◆ TASK STATEMENT
Each line below that carries the string "Definition" must appear in the answer.

◆ EXTRACTED MATERIAL

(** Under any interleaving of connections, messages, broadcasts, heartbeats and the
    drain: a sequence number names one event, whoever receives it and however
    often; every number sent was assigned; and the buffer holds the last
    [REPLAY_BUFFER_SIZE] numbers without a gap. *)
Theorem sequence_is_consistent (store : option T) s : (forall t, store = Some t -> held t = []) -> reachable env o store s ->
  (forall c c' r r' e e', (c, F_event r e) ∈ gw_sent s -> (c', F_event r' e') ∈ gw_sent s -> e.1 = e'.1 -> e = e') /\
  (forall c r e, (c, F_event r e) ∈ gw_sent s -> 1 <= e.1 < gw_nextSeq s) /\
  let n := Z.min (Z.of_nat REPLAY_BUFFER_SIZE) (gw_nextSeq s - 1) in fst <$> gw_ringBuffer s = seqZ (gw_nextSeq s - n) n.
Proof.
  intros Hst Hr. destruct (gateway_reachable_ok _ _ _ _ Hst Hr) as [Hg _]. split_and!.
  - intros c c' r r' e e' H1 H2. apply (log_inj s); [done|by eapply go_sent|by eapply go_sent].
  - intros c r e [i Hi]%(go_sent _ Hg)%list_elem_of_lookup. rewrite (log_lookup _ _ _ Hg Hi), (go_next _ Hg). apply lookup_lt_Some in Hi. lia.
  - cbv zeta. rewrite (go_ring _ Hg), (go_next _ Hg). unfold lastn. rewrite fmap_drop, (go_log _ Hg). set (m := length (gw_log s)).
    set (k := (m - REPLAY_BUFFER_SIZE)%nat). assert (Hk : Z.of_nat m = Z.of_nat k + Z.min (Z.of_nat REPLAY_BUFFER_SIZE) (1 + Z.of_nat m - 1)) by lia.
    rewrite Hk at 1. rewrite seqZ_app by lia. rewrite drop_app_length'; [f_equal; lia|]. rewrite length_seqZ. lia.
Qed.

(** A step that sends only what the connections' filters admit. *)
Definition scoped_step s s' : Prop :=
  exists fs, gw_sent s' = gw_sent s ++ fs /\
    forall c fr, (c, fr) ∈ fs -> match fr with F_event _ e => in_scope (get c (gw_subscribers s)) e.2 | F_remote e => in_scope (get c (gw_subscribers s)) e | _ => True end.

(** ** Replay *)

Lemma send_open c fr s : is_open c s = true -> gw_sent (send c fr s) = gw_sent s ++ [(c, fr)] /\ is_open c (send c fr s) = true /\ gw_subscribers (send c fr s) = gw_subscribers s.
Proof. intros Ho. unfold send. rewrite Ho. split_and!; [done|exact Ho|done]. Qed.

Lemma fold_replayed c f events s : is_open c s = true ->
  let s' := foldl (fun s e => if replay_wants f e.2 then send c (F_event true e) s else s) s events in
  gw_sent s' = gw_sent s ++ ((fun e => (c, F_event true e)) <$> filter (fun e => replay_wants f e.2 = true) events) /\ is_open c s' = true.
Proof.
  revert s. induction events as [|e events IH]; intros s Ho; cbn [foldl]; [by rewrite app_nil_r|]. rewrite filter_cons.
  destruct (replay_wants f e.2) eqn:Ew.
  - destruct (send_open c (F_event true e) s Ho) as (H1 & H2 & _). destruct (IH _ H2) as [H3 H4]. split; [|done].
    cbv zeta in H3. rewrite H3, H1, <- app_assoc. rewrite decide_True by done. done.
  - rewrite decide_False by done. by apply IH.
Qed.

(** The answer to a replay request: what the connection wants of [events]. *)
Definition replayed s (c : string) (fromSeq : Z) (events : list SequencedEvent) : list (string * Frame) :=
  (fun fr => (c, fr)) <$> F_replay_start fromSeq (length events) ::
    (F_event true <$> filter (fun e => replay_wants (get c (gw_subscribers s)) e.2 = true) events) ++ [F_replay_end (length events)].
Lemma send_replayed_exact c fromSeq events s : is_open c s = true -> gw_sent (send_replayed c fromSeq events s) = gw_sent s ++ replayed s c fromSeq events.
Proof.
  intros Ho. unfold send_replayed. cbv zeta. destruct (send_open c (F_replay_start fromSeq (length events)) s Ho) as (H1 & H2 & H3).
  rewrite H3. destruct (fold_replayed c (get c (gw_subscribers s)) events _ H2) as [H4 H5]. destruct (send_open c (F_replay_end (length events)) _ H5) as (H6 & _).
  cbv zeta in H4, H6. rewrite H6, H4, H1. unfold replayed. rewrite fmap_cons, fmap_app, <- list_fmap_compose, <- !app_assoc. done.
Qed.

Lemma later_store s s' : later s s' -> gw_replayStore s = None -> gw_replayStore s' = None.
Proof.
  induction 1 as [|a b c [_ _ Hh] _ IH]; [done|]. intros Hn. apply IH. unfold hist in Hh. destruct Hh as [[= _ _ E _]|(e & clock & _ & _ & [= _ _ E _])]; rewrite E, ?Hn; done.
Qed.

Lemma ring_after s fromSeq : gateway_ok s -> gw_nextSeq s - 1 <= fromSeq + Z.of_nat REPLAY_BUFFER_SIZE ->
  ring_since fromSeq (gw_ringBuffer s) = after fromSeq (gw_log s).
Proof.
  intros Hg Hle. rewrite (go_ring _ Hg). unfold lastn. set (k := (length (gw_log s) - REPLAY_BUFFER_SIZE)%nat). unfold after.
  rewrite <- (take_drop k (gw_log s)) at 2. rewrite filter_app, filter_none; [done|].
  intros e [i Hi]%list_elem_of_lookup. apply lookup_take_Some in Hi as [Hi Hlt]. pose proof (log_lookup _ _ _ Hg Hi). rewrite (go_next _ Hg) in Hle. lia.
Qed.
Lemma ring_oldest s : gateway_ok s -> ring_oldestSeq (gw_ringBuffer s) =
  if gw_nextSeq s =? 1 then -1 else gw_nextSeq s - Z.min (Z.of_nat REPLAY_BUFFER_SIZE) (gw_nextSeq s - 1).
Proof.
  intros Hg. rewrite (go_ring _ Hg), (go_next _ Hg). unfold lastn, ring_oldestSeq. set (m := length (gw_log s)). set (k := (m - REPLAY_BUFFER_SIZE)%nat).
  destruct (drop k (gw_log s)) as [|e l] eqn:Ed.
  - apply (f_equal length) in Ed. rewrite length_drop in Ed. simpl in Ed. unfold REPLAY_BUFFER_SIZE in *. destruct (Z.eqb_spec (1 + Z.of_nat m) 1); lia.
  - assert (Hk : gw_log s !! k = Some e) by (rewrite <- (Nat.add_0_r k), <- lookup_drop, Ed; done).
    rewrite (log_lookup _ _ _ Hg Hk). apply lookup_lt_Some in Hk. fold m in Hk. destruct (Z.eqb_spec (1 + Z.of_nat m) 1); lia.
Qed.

---

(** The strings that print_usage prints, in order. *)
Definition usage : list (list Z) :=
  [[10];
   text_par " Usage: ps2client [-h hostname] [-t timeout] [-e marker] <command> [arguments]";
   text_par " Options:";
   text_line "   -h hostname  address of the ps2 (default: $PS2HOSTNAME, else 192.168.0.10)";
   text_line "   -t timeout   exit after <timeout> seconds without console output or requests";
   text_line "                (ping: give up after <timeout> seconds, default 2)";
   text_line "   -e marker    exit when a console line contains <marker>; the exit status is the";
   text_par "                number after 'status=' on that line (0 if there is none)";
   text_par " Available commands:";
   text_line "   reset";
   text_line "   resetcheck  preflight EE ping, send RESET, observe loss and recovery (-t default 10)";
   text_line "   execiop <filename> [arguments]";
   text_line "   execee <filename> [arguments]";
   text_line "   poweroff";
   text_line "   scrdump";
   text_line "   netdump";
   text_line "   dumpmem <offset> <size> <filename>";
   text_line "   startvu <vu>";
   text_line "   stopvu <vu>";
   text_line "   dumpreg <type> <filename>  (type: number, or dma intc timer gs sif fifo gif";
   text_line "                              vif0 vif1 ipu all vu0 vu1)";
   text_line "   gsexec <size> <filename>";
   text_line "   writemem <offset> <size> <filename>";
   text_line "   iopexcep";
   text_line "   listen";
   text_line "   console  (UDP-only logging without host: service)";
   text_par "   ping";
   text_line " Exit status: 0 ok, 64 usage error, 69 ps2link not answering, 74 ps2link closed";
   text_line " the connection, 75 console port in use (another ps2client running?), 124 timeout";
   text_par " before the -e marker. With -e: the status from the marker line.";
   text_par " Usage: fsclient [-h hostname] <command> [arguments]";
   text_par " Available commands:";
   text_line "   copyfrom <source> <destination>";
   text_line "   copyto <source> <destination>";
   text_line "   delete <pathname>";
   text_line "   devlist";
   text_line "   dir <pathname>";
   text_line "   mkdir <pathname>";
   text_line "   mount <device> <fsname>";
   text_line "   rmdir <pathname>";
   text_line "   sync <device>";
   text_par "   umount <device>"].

◆ ANSWER FOR THIS EXERCISE
Definition scoped_step s s' : Prop :=
Definition replayed s (c : string) (fromSeq : Z) (events : list SequencedEvent) : list (string * Frame) :=
Definition usage : list (list Z) :=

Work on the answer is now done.